The value of F is assumed, as already noted, to be proportional to the length of the test interval. Thus, for a test interval of 15 years, the value of F is five times the value for the base case. There were 217 tests with zero large leak rates. The Jeffreys procedure leads to the result that the probability of a large leak, given a core damage event, is approximately 0.0023 (0.5/217), for the base case (See Section 3.5 of EPRI Report No. 1009325, Revision 2). Increasing the length of the test interval from 3 years to 15 years, therefore, increases the probability of a large leak by four times that of the base case i.e., the (change) increase in probability is approximately 0.0092 (4 x 0.0023). For a CDF of 1E-4 per year, this results in an increase of approximately 9E-7 in the LERF in the acceptable range for plants whose LERF is less than 1E-7 per year. The procedure for calculating the increase in the LERF from the increase in the length of the ILRT test interval is acceptable to NRC staff.

During the April 4, 2008, teleconference between the NRC staff and the NEI, the NEI stated that it was in agreement with the NRC revision. However, in its email to the NRC dated April 10, 2008, the NEI identified a typographical error that was not discussed during the conference call.

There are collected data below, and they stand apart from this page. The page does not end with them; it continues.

(* ===== verification/CameraRecorder.v ===== *)
(** The recorder of the camera library (src/camera/AVdataTransfer.c): the loop
    that pops frames from the ring and writes them to record.file.

    fwrite is asked for eight times the bytes of the block that popFrame
    allocated; what the heap holds after a block is the parameter [beyond]. *)

From S2P Require Import Prelude CameraRing.
Import Ring Fifo.

Module Recorder.

(** sizeof(char pointer). *)
Definition sizeof_ptr : Z := 8.

Definition MAX_RECORD : Z := 5 * 1024 * 1024.

(** The locals of StartDataTransfer: [offset], an unsigned int, and the content
    of the file behind fpw. *)
Record recorder := MkRecorder { offset : Z; file : list Z }.

(** topframe->size. *)
Definition top_size (top : list Z) : Z := le_val (take 8 (drop 32 top)).

Section Transfer.
Context (beyond : list Z -> nat -> list Z).

(** fwrite of [n] items of [size] bytes that begin at [block]. *)
Definition fwrite (block : list Z) (size n : Z) (file : list Z) : list Z :=
  let bytes := Z.to_nat (size * n) in
  file ++ take bytes block ++ beyond block (bytes - length block).

(** fopen("record.file", "wb"). *)
Definition fopen_wb : list Z := [].

(** One round of the loop, for the frame [top] that popFrame returned. *)
Definition transfer (r : recorder) (top : list Z) : recorder :=
  let n := wrapU 64 (sizeof_FrameInfo + top_size top) in
  if offset r <? MAX_RECORD
  then MkRecorder (wrapU 32 (offset r + n)) (fwrite top sizeof_ptr n (file r))
  else MkRecorder (offset r) fopen_wb.

(** The rounds for a sequence of popped frames. *)
Definition StartDataTransfer (tops : list (list Z)) : recorder :=
  fold_left transfer tops (MkRecorder 0 fopen_wb).

End Transfer.
End Recorder.

Import Recorder.

Definition needs (fs : list frame) : Z := foldr (fun f n => need f + n) 0 fs.

(** What one round writes: the frame, then seven times as many bytes of the
    heap. *)
Definition written (beyond : list Z -> nat -> list Z) (f : frame) : list Z :=
  frame_bytes f ++ beyond (frame_bytes f) (7 * Z.to_nat (need f))%nat.

Lemma top_size_frame f : frame_ok f -> top_size (frame_bytes f) = size (info f).
Proof.
  intros (_ & _ & Hr). unfold sizeof_FrameInfo in Hr. apply header_size. lia.
Qed.

Lemma length_frame_need f : frame_ok f -> Z.of_nat (length (frame_bytes f)) = need f.
Proof. intros (Hs & _). unfold frame_bytes, need. rewrite length_app, length_header_bytes. unfold sizeof_FrameInfo. lia. Qed.

Lemma transfer_frame beyond r f :
  frame_ok f ->
  transfer beyond r (frame_bytes f) =
    if offset r <? MAX_RECORD
    then MkRecorder (wrapU 32 (offset r + need f)) (file r ++ written beyond f)
    else MkRecorder (offset r) [].
Proof.
  intros Hf. pose proof (length_frame_need f Hf) as Hl. pose proof Hf as (_ & _ & Hr).
  unfold transfer. rewrite top_size_frame by done. fold (need f). unfold need in *.
  rewrite (wrapU_small 64) by (unfold sizeof_FrameInfo in *; lia).
  case_if E; [|done]. f_equal. unfold fwrite, written, sizeof_ptr, need.
  rewrite take_ge by lia. do 3 f_equal. lia.
Qed.

Lemma removelast_last {A} (l : list A) x : removelast (l ++ [x]) = l.
Proof. rewrite removelast_app by done. apply app_nil_r. Qed.

Lemma needs_app fs gs : needs (fs ++ gs) = needs fs + needs gs.
Proof. induction fs as [|f fs IH]; cbn [app needs foldr]; [done|]. fold (needs (fs ++ gs)) (needs fs). lia. Qed.

Lemma needs_nonneg fs : Forall frame_ok fs -> 0 <= needs fs.
Proof. induction 1 as [|f fs Hf Hfs IH]; cbn [needs foldr]; [done|]. fold (needs fs). pose proof (need_ge f Hf). lia. Qed.

(** The offset stops at the first sum that reaches the limit. *)
Lemma recorder_state beyond fs :
  Forall frame_ok fs -> Forall (fun f => need f < 2 ^ 32 - MAX_RECORD) fs ->
  let r := StartDataTransfer beyond (map frame_bytes fs) in
  if needs (removelast fs) <? MAX_RECORD
  then offset r = needs fs /\ file r = flat_map (written beyond) fs
  else MAX_RECORD <= offset r /\ file r = [].
Proof.
  intros Hok Hb. cbv zeta. unfold StartDataTransfer.
  induction fs as [|f fs IH] using rev_ind; [done|].
  apply Forall_app in Hok as [Hok Hf], Hb as [Hb Hfb]. apply Forall_cons in Hf as [Hf _], Hfb as [Hfb _].
  specialize (IH Hok Hb). rewrite map_app, fold_left_app, removelast_last. cbn [map fold_left].
  rewrite transfer_frame by done. set (r := fold_left _ _ _) in *.
  rewrite needs_app, flat_map_app. cbn [needs foldr flat_map]. rewrite app_nil_r, Z.add_0_r.
  assert (needs (removelast fs) <= needs fs) as Hmono.
  { destruct fs as [|g fs _] using rev_ind; [done|]. rewrite removelast_last, needs_app. cbn [needs foldr].
    apply Forall_app in Hok as [_ Hg]. apply Forall_cons in Hg as [Hg _]. pose proof (need_ge g Hg). lia. }
  pose proof (needs_nonneg fs Hok) as H0. pose proof (need_ge f Hf) as Hn.
  destruct (Z.ltb_spec (needs (removelast fs)) MAX_RECORD) as [Hlt|Hge].
  - destruct IH as [-> ->]. destruct (Z.ltb_spec (needs fs) MAX_RECORD); cbn [offset file]; [|done].
    rewrite wrapU_small by lia. done.
  - destruct IH as [Ho Hfile]. destruct (Z.ltb_spec (needs fs) MAX_RECORD); [lia|].
    destruct (Z.ltb_spec (offset r) MAX_RECORD); [lia|]. done.
Qed.

(** the recorder writes eight times what it should and then loses all of
    it.  While the frames before the last one are below 5 MiB the file holds,
    for every frame in the order of the pops, the frame and seven times as many
    bytes from behind its block; after that offset is never reset, and every
    further frame empties the file again. *)
Theorem recorder_loses_recording beyond fs :
  Forall frame_ok fs -> Forall (fun f => need f < 2 ^ 32 - MAX_RECORD) fs ->
  (forall b n, length (beyond b n) = n) ->
  let r := StartDataTransfer beyond (map frame_bytes fs) in
  (needs (removelast fs) < MAX_RECORD -> file r = flat_map (written beyond) fs) /\
  (MAX_RECORD <= needs (removelast fs) -> file r = []) /\
  Forall (fun f => Z.of_nat (length (written beyond f)) = 8 * need f) fs.
Proof.
  intros Hok Hb Hlen. cbv zeta. pose proof (recorder_state beyond fs Hok Hb) as H. cbv zeta in H.
  split_and!.
  - intros Hlt. rewrite (proj2 (Z.ltb_lt _ _)) in H by done. tauto.
  - intros Hge. rewrite (proj2 (Z.ltb_ge _ _)) in H by done. tauto.
  - eapply Forall_impl; [exact Hok|]. intros f Hf. unfold written. rewrite length_app, Hlen.
    pose proof (length_frame_need f Hf). lia.
Qed.

Lemma recorder_loses_recording_witness :
  let r := StartDataTransfer (fun _ n => repeat 0 n) (map frame_bytes [sample_frame 1 3; sample_frame 2 2]) in
  file r = flat_map (written (fun _ n => repeat 0 n)) [sample_frame 1 3; sample_frame 2 2].
Proof.
  cbv zeta. apply (recorder_loses_recording (fun _ n => repeat 0 n) [sample_frame 1 3; sample_frame 2 2]).
  - constructor; [|constructor; [|done]]; apply sample_frame_ok; unfold is_byte; lia.
  - repeat constructor.
  - intros b n. apply repeat_length.
  - reflexivity.
Defined.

Specifically, the second to last sentence in the revision refers to plants with a LERF less than 1E-7. The correct value for LERF, as stated in the original draft SE language should be 1E-5.

The NEI identified that this typographical error should be corrected as follows:

For a CDF of 1E-4 per year, this results in an increase of approximately 9E-7 in the LERF - in the acceptable range for plants whose LERF is less than 1E-5 per year.

The NRC staff reviewed this NEI recommendation and agrees with the change, with one modification. The NRC staff recommends adding the word "total" in front of the word LERF at the end of the sentence, i.e., "whose total LERF is less than 1E-5 per year." This change has been captured by the NRC staff in SE Section 3.2.4.3.